=== ACTIVITY ===
Every line of the records below from the line with "destruct make_gateway_ok as" up to and including the line with "intros Hi. pose" must be reproduced exactly, and no line outside that range.

Segment Start: DATA UNDER STUDY

(* ===== verification/LifeTheorems.v ===== *)
(** * LifeTheorems: the life of the gateway process

    The claim about [main], [initialize], [run]'s exits and the destructor of
    apps/gateway.cpp, on the process of [TcpLife]. *)
From Stdlib Require Import ZArith Lia.
From stdpp Require Import base numbers gmap strings list.
From S2P Require Import Prelude Types OrderBook Engine Protocol Gateway Spsc Runner.
From S2P Require Import TcpGateway TcpOutput TcpInput TcpState TcpEvents TcpSystem CString TcpLife.
Local Open Scope Z_scope.

Lemma gateway_main_starts argv inherited su port : gateway_port argv = Some port ->
  exists s0 p ok, make_gateway = Ok s0 /\
    initialize (MkProcess inherited false (-1) (-1) false false s0) su = (p, ok) /\
    gateway_main argv inherited su = Ok (inl (p, if ok then Serving else Destroying 1)).
Proof.
  intros Hp. assert (exists s0, make_gateway = Ok s0) as [s0 Hs0].
  { destruct make_gateway_ok as (b & rq & rs & Hmk & _). by eexists. }
  destruct (initialize (MkProcess inherited false (-1) (-1) false false s0) su) as [p ok] eqn:E.
  exists s0, p, ok. split_and!; [done..|]. unfold gateway_main. rewrite Hp, Hs0. cbn [mbind result_bind].
  by rewrite E.
Qed.

Section Exits.
Context (inherited : gset Z) (s0 : TcpSystem) (Hs0 : make_gateway = Ok s0).

(** The destructor ends in [Exited], from wherever the engine thread is. *)
Lemma destroying_exits p status : life_inv inherited s0 (p, Destroying status) ->
  exists p', lsteps (p, Destroying status) [] (p', Exited status).
Proof using Hs0.
  intros Hi. pose proof (l_destroy_stop p status) as H1.
  pose proof (lstep_inv inherited s0 Hs0 _ _ _ Hi H1) as Hi1. pose proof (lsteps_one _ _ _ H1) as Hfirst.
  destruct (p_joinable p) eqn:Ej.
  - destruct (engine_stops inherited s0 Hs0 _ (set_stop p) (Destroying status) (le_n _) Hi1 Ej eq_refl)
      as (s & Hs & Hstopped).
    eexists. eapply (lsteps_step _ [] _ []); [exact (lsteps_trans _ _ _ _ _ Hfirst Hs)|]. by apply l_destroy.
  - eexists. eapply (lsteps_step _ [] _ []); [exact Hfirst|]. apply l_destroy; [done|]. cbn. by rewrite Ej.
Qed.

Lemma joining_exits p : life_inv inherited s0 (p, Joining) ->
  exists p', lsteps (p, Joining) [] (p', Exited 0).
Proof using Hs0.
  intros Hi. destruct (li_stage _ _ _ Hi) as [Hj Hstop]. cbn [fst] in *.
  destruct (engine_stops inherited s0 Hs0 _ p Joining (le_n _) Hi Hj Hstop) as (s & Hs & Hstopped).
  assert (Hs' : lsteps (p, Joining) [] (set_joinable (set_system p s) false, Destroying 0))
    by (eapply (lsteps_step _ [] _ []); [exact Hs|by apply l_join]).
  destruct (destroying_exits _ 0 (lsteps_inv inherited s0 Hs0 _ _ _ Hi Hs')) as (p' & Hp').
  exists p'. exact (lsteps_trans _ _ _ _ _ Hs' Hp').
Qed.

(** The event in progress is finished, then an interrupt is seen. *)
Lemma serving_exits p : life_inv inherited s0 (p, Serving) ->
  exists p', lsteps (p, Serving) [Signalled] (p', Exited 0).
Proof using Hs0.
  intros Hi. destruct (reading_ends inherited s0 Hs0 _ p (le_n _) Hi) as (p1 & H1 & Hi1 & Hw).
  pose proof (l_interrupted p1 Hw) as H2.
  destruct (joining_exits _ (lstep_inv inherited s0 Hs0 _ _ _ Hi1 H2)) as (p' & Hp').
  exists p'. exact (lsteps_trans _ _ _ _ _ H1 (lsteps_trans _ _ _ _ _ (lsteps_one _ _ _ H2) Hp')).
Qed.
End Exits.

(** What a process that started at [st0] has open when [run] has found out
    [obs], why it is where it is, and how it can still leave. *)
Definition life_ok (inherited : gset Z) (st0 : Stage) (obs : list Observation) (p : Process) (st : Stage) : Prop :=
  p_misclosed p = false /\ cause st0 obs st /\
  match st with
  | Exited _ => p_open p = inherited /\ p_joinable p = false
  | _ => p_open p = inherited ∪ maybe_fd (p_listen p) ∪ maybe_fd (p_epoll p) ∪ sockets (p_system p)
  end /\
  match st with
  | Serving => exists p', lsteps (p, st) [Signalled] (p', Exited 0)
  | Joining => exists p', lsteps (p, st) [] (p', Exited 0)
  | Destroying status => exists p', lsteps (p, st) [] (p', Exited status)
  | Exited _ => True
  end.

Lemma life_inv_ok inherited s0 st0 obs p st : make_gateway = Ok s0 -> life_inv inherited s0 (p, st) ->
  cause st0 obs st -> life_ok inherited st0 obs p st.
Proof.
  intros Hs0 Hi Hc. unfold life_ok. destruct (Hi) as [_ _ Hm Ho Hst]. cbn [fst snd] in *. split; [done|].
  split; [done|]. destruct st; (split; [|try done]); try (by destruct Ho).
  - by apply (serving_exits inherited s0).
  - by apply (joining_exits inherited s0).
  - by apply (destroying_exits inherited s0).
Qed.

(** C22: The gateway process, from its command line to its exit.  [main]
    leaves with status 2, without opening anything, exactly when the port
    argument reads as 0 or as more than 65535; otherwise it goes on to the
    event loop when every call of [initialize] succeeds, and to the destructor
    with status 1 when one fails.  Whatever the kernel, the clients and the
    two threads do from there, no descriptor is closed that is not open; up to
    the exit the process has open what it inherited, the listening and the
    epoll descriptor it got, and one socket per entry of [connections_]; after
    the destructor it has open what it inherited and the engine thread is
    joined.  The status tells the cause: it is 1 when [initialize] failed or
    [epoll_wait] returned an error other than [EINTR], and 0 when the loop saw
    an interrupt, never both; a process in the loop has seen neither.  It can
    always leave: from the event loop, also in the middle of an event, an
    interrupt leads to status 0, and the destructor completes after a failed
    start or a failed [epoll_wait] as well. *)
Theorem gateway_lifecycle argv inherited su :
  startup_fits inherited su ->
  (gateway_main argv inherited su = Ok (inr 2) <->
     requested_port argv = 0 \/ 65535 < requested_port argv) /\
  (0 < requested_port argv <= 65535 ->
     gateway_port argv = Some (requested_port argv) /\
     exists p0 st0, gateway_main argv inherited su = Ok (inl (p0, st0)) /\
       (st0 = Serving <-> is_Some (su_socket su) /\ su_bind su = true /\ su_listen su = true /\
                          is_Some (su_epoll su) /\ su_register su = true) /\
       (st0 = Serving \/ st0 = Destroying 1) /\
       forall obs p st, lsteps (p0, st0) obs (p, st) -> life_ok inherited st0 obs p st).
Proof.
  intros Hfit. split.
  - destruct (gateway_port argv) as [port|] eqn:E; cycle 1.
    { unfold gateway_main. rewrite E. unfold gateway_port in E. split; [intros _|done].
      destruct (Z.eqb_spec (requested_port argv) 0); [by left|].
      destruct (Z.ltb_spec 65535 (requested_port argv)); [by right|done]. }
    destruct (gateway_main_starts argv inherited su port E) as (s0 & p & ok & _ & _ & ->).
    split; [done|]. unfold gateway_port in E. intros H.
    destruct (Z.eqb_spec (requested_port argv) 0); [done|].
    destruct (Z.ltb_spec 65535 (requested_port argv)); [done|lia].
  - intros Hport.
    assert (E : gateway_port argv = Some (requested_port argv)).
    { unfold gateway_port. rewrite (proj2 (Z.eqb_neq _ _)), (proj2 (Z.ltb_ge _ _)) by lia. cbn.
      unfold u16. by rewrite Z.mod_small by lia. }
    split; [done|].
    destruct (gateway_main_starts argv inherited su _ E) as (s0 & p & ok & Hs0 & Hi & Hmain).
    eexists p, _. split; [exact Hmain|].
    pose proof (initialize_inv inherited s0 Hs0 su p ok Hfit Hi) as Hinv. split_and!.
    + clear -Hi. unfold initialize in Hi. destruct (su_socket su), (su_bind su), (su_listen su), (su_epoll su), (su_register su);
        cbn [negb orb] in Hi; injection Hi as <- <-;
        (split; [intros H; first [discriminate H|split_and!; first [done|by eexists]]|intros ([? ?] & ? & ? & [? ?] & ?); done]).
    + destruct ok; auto.
    + intros obs p' st Hst. eapply life_inv_ok; [exact Hs0|by eapply lsteps_inv|].
      refine (lsteps_cause _ _ _ _ _ Hst). destruct ok; auto.
Qed.

(** [dme_gateway 8080] with the three standard descriptors open, and the
    same with [0] and [70000]. *)
Definition standard_fds : gset Z := {[0; 1; 2]}.
Definition good_startup : Startup := MkStartup (Some 3) true true (Some 4) true.

Lemma gateway_lifecycle_witness :
  (exists p0, gateway_main ["dme_gateway"; "8080"] standard_fds good_startup = Ok (inl (p0, Serving)) /\
     forall obs p st, lsteps (p0, Serving) obs (p, st) -> life_ok standard_fds Serving obs p st) /\
  gateway_main ["dme_gateway"; "0"] standard_fds good_startup = Ok (inr 2) /\
  gateway_main ["dme_gateway"; "70000"] standard_fds good_startup = Ok (inr 2).
Proof.
  assert (Hfit : startup_fits standard_fds good_startup).
  { split; intros fd [= <-]; split_and!; first [lia|done|by apply (bool_decide_unpack _)]. }
  split_and!.
  - destruct (gateway_lifecycle ["dme_gateway"; "8080"] standard_fds good_startup Hfit) as [_ H].
    destruct H as (_ & p0 & st0 & Hm & Hserving & _ & Hall); [vm_compute; split; congruence|].
    assert (st0 = Serving) as ->; [|by exists p0]. apply Hserving. split_and!; first [done|by eexists].
  - apply (gateway_lifecycle _ _ _ Hfit). by left.
  - apply (gateway_lifecycle _ _ _ Hfit). right. reflexivity.
Defined.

Segment End: DATA UNDER STUDY

=== RESPONSE TO THIS TASK ===
  { destruct make_gateway_ok as (b & rq & rs & Hmk & _). by eexists. }
  destruct (initialize (MkProcess inherited false (-1) (-1) false false s0) su) as [p ok] eqn:E.
  exists s0, p, ok. split_and!; [done..|]. unfold gateway_main. rewrite Hp, Hs0. cbn [mbind result_bind].
  by rewrite E.
Qed.

Section Exits.
Context (inherited : gset Z) (s0 : TcpSystem) (Hs0 : make_gateway = Ok s0).

(** The destructor ends in [Exited], from wherever the engine thread is. *)
Lemma destroying_exits p status : life_inv inherited s0 (p, Destroying status) ->
  exists p', lsteps (p, Destroying status) [] (p', Exited status).
Proof using Hs0.
  intros Hi. pose proof (l_destroy_stop p status) as H1.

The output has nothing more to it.